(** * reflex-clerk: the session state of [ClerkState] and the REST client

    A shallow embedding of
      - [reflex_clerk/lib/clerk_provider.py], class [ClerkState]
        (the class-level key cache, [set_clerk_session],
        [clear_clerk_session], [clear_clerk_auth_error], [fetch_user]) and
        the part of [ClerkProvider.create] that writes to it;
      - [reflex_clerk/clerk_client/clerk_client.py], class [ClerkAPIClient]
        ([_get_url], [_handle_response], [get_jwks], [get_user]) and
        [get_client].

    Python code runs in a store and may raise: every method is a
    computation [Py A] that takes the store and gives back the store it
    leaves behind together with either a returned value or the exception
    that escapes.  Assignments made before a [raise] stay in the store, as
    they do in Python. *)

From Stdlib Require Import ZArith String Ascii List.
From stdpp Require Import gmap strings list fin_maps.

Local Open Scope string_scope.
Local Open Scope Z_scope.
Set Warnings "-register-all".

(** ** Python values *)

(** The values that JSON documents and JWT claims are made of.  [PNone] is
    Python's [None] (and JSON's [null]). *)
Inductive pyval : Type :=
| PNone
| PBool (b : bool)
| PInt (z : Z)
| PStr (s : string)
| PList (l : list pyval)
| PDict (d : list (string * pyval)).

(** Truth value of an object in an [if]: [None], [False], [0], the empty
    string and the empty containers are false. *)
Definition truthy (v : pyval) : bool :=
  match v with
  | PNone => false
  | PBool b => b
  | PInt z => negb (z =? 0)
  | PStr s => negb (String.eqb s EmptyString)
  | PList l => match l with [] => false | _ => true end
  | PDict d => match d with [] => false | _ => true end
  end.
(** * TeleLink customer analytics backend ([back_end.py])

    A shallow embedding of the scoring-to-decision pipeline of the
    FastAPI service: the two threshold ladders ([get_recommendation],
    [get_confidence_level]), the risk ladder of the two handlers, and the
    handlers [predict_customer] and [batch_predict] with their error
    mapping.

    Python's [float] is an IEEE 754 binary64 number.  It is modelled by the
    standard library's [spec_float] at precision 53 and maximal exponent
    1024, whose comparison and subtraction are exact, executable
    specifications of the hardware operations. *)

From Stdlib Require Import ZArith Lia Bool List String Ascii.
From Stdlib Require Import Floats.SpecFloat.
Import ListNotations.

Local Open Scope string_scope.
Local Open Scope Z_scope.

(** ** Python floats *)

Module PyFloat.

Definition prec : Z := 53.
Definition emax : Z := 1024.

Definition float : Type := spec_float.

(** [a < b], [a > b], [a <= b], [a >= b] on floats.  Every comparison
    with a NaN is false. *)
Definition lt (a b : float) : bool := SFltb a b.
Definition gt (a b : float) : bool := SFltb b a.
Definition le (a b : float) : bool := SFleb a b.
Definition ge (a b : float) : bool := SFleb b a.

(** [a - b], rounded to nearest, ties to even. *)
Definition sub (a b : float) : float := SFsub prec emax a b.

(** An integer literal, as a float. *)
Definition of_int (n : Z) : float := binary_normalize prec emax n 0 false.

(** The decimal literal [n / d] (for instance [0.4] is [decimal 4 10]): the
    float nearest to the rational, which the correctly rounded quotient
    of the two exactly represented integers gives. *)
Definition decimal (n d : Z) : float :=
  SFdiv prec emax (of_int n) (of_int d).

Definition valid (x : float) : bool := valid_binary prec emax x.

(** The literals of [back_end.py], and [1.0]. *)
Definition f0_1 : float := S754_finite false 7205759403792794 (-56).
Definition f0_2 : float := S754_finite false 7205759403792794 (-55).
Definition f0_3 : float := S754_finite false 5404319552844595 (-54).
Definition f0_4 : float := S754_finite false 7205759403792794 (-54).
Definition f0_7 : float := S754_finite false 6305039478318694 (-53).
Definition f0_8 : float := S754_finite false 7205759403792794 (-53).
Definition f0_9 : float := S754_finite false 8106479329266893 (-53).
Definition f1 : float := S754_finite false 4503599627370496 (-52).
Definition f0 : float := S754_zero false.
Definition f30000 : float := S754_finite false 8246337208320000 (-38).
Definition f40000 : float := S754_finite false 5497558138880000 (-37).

★ ★ ★

- Goal of the exercise -
Whenever a line in the data holds "Type", copy that line.

- Solution to the problem -
Inductive pyval : Type :=
Definition float : Type := spec_float.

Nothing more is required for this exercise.